- **Exercise description**: Would you please set down the lines of the data from the one containing "ip <- iget ROOTDEV inum ;;" to the final line, exactly and only those?
** Source data follows **
(* ===== verification/Create.v ===== *)
(** * Making files and directories: [ialloc] and [create]

    [create] takes a free inode, stores it with one link, gives a new directory its
    two entries, and enters the name in the parent directory.  The tree of names
    gains that name and keeps every other. *)

From S2P Require Import Prelude KMonad CString Params Bio BioSpec Log LogSpec Crash LogOps Users Store Fs Kalloc Vm Proc Pipe Kern Sysfile FsSpec FileSpec Dinode Content ReadWrite Paths ICache Dirs Names Tree.

(** The inode that [ialloc] takes: the lowest free one from 1 on. *)
Definition first_inode (sb : superblock) (V : Z -> list Z) (i : Z) : Prop :=
  1 <= i < sb_ninodes sb /\ d_type (disk_inode sb V i) = 0 /\ forall j, 1 <= j < i -> d_type (disk_inode sb V j) ≠ 0.

Section Create.
Context {S : Type} `{TxStore S}.
Context (c : tx) (sb : superblock) (ic : list inode) (ut : utab) (cur : curproc).
Hypothesis Hly : layout_ok sb c.
Hypothesis Hopen : 0 < t_open c.
Context (devsw_read : Z -> option (nat -> Z -> M (fs S) (Z * list Z))).
Context (devsw_write : Z -> option (nat -> list Z -> Z -> M (fs S) Z)).
Local Abbreviation wst V L := (walk_st c sb V L ic ut cur).

Lemma walk_store V L s lk f t : wst V L s lk f -> holds (put_store t s) c V ∅ L -> wst V L (put_store t s) lk f.
Proof using. intros [? ? ? ? ?] Hh. by split. Qed.

Lemma walk_wf V L s lk f b : wst V L s lk f -> wf_block (V b).
Proof using. intros Hs. eapply holds_wf, Hs. Qed.

(** ** [ialloc] *)

(** One round of its loop. *)
Definition ialloc_try (type inum : Z) : M (fs S) (option nat) :=
  bp <- bread ROOTDEV (IBLOCK inum sb) ;;
  d <- read_data bp ;;
  let o := dinode_off inum in
  if d_type (read_dinode o d) =? 0 then
    write_data bp (set_le 1 (o + 1) (u8 type) (splice o (replicate 64 0) d)) ;;;
    log_write bp ;;;
    brelse bp ;;;
    ip <- iget ROOTDEV inum ;;
    ret (Some ip)
  else brelse bp ;;; ret None.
** End of Source data **
- **Exercise response**:
    ip <- iget ROOTDEV inum ;;
    ret (Some ip)
  else brelse bp ;;; ret None.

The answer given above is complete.